* Task goal
Report each line from the records where the string "which" turns up.
*** Opening of Source material ***
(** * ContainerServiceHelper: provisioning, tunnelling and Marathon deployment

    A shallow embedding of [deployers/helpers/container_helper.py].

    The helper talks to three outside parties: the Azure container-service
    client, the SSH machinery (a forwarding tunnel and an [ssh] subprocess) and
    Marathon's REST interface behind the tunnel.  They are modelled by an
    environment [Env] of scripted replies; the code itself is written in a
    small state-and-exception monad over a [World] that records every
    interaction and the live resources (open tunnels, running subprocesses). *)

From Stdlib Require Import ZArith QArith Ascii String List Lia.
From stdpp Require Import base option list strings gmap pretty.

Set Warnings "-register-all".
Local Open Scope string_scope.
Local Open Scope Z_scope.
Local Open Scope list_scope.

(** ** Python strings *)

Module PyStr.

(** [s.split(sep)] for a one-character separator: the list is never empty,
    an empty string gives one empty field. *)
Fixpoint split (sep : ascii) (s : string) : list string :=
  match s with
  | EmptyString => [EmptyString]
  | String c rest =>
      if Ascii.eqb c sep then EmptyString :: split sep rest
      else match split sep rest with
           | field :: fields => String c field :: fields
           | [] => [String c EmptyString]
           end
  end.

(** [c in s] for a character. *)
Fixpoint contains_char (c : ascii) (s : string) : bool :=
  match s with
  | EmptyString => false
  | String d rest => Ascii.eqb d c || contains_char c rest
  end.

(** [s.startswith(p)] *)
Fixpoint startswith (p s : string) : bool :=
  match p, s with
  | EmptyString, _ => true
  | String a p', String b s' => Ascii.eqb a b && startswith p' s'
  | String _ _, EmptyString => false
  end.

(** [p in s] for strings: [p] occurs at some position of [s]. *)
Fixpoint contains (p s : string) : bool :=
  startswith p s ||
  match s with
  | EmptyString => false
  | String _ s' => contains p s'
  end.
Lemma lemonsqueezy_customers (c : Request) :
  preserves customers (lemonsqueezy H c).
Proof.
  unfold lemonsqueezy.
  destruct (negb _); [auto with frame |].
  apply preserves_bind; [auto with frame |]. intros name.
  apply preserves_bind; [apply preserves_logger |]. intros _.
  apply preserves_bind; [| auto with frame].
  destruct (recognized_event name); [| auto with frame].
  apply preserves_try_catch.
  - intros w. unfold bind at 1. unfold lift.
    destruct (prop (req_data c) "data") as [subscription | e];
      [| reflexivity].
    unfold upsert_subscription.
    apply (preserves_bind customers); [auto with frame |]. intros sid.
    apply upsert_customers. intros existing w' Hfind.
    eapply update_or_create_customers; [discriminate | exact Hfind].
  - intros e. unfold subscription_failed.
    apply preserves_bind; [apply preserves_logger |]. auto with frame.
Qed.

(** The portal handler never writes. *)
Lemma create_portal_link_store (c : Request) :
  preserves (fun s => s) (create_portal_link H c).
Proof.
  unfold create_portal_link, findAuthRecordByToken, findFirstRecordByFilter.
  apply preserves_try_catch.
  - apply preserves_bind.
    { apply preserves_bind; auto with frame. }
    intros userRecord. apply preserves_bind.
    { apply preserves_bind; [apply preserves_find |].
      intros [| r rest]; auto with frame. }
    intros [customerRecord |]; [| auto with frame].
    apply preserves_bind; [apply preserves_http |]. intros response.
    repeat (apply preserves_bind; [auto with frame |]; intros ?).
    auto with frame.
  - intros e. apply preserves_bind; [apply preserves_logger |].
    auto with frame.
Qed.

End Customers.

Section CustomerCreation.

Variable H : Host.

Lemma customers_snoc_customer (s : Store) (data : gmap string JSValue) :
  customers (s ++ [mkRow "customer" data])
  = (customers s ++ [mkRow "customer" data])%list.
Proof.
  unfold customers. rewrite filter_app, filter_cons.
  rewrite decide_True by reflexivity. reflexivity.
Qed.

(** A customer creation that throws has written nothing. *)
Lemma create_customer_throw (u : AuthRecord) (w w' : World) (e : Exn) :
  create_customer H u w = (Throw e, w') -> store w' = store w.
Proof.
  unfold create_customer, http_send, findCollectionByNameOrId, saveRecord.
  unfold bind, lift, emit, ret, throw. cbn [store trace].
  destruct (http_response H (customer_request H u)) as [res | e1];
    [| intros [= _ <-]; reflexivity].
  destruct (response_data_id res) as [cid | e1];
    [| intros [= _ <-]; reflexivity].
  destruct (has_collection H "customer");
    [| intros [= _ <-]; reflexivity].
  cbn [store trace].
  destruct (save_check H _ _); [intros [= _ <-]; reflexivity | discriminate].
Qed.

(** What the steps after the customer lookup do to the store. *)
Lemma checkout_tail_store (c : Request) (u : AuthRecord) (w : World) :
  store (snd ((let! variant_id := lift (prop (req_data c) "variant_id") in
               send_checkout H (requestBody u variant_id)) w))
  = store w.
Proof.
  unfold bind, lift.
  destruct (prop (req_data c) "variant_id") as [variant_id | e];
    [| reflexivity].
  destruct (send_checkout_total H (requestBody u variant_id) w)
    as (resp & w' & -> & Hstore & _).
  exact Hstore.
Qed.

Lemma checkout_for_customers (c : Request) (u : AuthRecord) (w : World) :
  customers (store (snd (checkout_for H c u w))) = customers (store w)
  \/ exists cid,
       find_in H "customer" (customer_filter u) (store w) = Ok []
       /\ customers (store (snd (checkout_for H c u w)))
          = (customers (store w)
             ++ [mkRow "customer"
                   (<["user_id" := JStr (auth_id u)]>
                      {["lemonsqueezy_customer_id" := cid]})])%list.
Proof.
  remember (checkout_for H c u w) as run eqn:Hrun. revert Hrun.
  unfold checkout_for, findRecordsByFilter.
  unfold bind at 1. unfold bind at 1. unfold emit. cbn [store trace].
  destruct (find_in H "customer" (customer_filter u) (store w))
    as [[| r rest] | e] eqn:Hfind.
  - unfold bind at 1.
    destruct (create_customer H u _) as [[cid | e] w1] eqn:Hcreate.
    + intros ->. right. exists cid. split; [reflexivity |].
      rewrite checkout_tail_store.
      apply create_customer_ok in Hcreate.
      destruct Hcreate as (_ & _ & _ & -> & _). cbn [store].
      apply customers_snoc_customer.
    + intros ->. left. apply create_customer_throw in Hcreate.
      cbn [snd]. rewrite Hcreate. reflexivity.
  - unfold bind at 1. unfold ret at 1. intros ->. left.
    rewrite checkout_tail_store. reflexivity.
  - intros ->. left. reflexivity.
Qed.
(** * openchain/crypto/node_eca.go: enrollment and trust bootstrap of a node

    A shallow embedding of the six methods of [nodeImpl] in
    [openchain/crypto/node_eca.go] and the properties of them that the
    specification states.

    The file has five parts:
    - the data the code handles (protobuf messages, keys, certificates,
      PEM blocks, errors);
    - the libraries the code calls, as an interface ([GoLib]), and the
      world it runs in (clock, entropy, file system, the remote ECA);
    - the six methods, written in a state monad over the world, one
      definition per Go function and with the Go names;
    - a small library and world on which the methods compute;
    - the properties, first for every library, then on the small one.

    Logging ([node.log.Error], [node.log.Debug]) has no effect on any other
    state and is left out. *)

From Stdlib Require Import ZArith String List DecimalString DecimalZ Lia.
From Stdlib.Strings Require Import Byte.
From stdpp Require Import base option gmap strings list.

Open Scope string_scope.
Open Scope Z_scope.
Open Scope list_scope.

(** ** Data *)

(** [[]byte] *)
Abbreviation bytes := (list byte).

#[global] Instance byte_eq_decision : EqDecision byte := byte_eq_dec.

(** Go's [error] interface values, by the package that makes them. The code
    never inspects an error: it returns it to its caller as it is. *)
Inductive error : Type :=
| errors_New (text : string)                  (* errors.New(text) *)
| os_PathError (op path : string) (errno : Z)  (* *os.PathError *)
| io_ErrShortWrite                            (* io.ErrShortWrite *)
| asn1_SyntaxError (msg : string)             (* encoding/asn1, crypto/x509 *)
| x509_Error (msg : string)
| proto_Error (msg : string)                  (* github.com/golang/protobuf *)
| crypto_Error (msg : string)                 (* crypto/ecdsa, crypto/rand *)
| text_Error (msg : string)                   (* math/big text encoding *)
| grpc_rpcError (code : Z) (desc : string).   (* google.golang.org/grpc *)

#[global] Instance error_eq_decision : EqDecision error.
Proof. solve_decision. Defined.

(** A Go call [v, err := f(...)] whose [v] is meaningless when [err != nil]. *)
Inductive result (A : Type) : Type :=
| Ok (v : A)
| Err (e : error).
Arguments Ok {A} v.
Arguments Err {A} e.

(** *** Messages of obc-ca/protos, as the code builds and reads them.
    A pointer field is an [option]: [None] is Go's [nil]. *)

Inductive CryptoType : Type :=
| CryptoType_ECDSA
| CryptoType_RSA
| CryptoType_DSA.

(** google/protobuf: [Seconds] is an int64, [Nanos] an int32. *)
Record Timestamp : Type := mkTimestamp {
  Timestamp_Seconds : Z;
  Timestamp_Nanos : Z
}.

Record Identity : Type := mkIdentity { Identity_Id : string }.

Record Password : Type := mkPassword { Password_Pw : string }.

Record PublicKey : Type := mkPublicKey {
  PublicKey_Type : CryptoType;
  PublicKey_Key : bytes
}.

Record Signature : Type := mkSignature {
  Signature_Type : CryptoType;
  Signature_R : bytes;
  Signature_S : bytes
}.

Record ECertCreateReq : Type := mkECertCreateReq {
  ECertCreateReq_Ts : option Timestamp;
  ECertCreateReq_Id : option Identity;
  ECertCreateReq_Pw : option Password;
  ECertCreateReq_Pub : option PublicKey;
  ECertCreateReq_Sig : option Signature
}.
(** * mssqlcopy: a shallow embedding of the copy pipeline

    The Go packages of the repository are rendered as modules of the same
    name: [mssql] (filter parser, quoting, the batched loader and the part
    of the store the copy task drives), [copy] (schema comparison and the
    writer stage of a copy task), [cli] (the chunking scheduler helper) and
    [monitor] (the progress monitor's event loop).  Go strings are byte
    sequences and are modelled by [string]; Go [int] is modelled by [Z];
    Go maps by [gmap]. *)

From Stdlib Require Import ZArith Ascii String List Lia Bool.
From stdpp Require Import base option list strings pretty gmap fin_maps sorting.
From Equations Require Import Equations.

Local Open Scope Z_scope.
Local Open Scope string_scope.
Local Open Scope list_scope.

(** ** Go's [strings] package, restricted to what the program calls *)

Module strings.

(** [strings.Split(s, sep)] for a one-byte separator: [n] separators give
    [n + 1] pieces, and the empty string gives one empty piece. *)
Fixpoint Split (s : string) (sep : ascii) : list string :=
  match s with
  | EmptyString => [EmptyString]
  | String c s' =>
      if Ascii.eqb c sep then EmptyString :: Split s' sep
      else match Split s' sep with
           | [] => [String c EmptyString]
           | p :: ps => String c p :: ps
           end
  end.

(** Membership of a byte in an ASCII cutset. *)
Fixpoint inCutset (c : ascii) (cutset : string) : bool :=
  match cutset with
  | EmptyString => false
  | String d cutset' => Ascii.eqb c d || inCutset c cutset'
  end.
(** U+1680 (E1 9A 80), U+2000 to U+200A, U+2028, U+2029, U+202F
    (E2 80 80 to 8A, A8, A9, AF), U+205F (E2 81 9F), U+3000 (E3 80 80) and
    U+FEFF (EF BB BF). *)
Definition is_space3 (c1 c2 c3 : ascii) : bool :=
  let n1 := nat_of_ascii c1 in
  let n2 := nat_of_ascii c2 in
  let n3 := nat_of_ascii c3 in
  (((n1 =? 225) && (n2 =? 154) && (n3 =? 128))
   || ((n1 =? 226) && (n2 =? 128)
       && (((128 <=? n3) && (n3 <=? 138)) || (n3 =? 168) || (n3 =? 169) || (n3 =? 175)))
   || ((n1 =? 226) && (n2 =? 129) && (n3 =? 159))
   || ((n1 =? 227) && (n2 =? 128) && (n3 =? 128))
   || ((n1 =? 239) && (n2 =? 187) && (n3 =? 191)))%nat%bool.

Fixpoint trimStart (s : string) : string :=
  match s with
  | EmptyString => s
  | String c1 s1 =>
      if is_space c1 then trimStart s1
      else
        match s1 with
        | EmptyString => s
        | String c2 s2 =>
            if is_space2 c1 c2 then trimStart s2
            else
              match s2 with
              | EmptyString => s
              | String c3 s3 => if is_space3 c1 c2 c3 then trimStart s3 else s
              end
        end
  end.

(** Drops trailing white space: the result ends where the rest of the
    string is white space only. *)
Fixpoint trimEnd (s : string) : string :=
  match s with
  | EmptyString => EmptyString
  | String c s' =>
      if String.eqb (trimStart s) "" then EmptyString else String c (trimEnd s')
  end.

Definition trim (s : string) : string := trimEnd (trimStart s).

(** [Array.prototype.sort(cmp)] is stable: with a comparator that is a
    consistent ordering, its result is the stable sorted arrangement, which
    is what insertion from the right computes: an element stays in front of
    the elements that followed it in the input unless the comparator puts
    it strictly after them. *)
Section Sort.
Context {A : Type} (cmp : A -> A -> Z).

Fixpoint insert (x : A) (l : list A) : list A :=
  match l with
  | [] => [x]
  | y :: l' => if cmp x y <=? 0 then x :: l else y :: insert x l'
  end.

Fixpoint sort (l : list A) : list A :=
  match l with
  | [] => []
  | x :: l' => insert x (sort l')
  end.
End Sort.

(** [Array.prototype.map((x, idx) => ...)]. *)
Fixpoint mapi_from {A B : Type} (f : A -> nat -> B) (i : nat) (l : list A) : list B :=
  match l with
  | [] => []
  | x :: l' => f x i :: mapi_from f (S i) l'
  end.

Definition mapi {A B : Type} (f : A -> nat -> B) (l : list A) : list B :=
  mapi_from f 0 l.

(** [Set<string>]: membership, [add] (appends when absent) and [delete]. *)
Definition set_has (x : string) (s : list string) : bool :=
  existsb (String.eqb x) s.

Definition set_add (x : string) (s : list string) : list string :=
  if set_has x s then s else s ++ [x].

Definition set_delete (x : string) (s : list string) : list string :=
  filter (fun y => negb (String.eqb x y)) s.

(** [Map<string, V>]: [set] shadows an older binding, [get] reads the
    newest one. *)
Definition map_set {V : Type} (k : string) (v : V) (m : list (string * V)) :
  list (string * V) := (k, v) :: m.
*** Close of Source material ***
* Result for this task
    - a small library and world on which the methods compute;
    consistent ordering, its result is the stable sorted arrangement, which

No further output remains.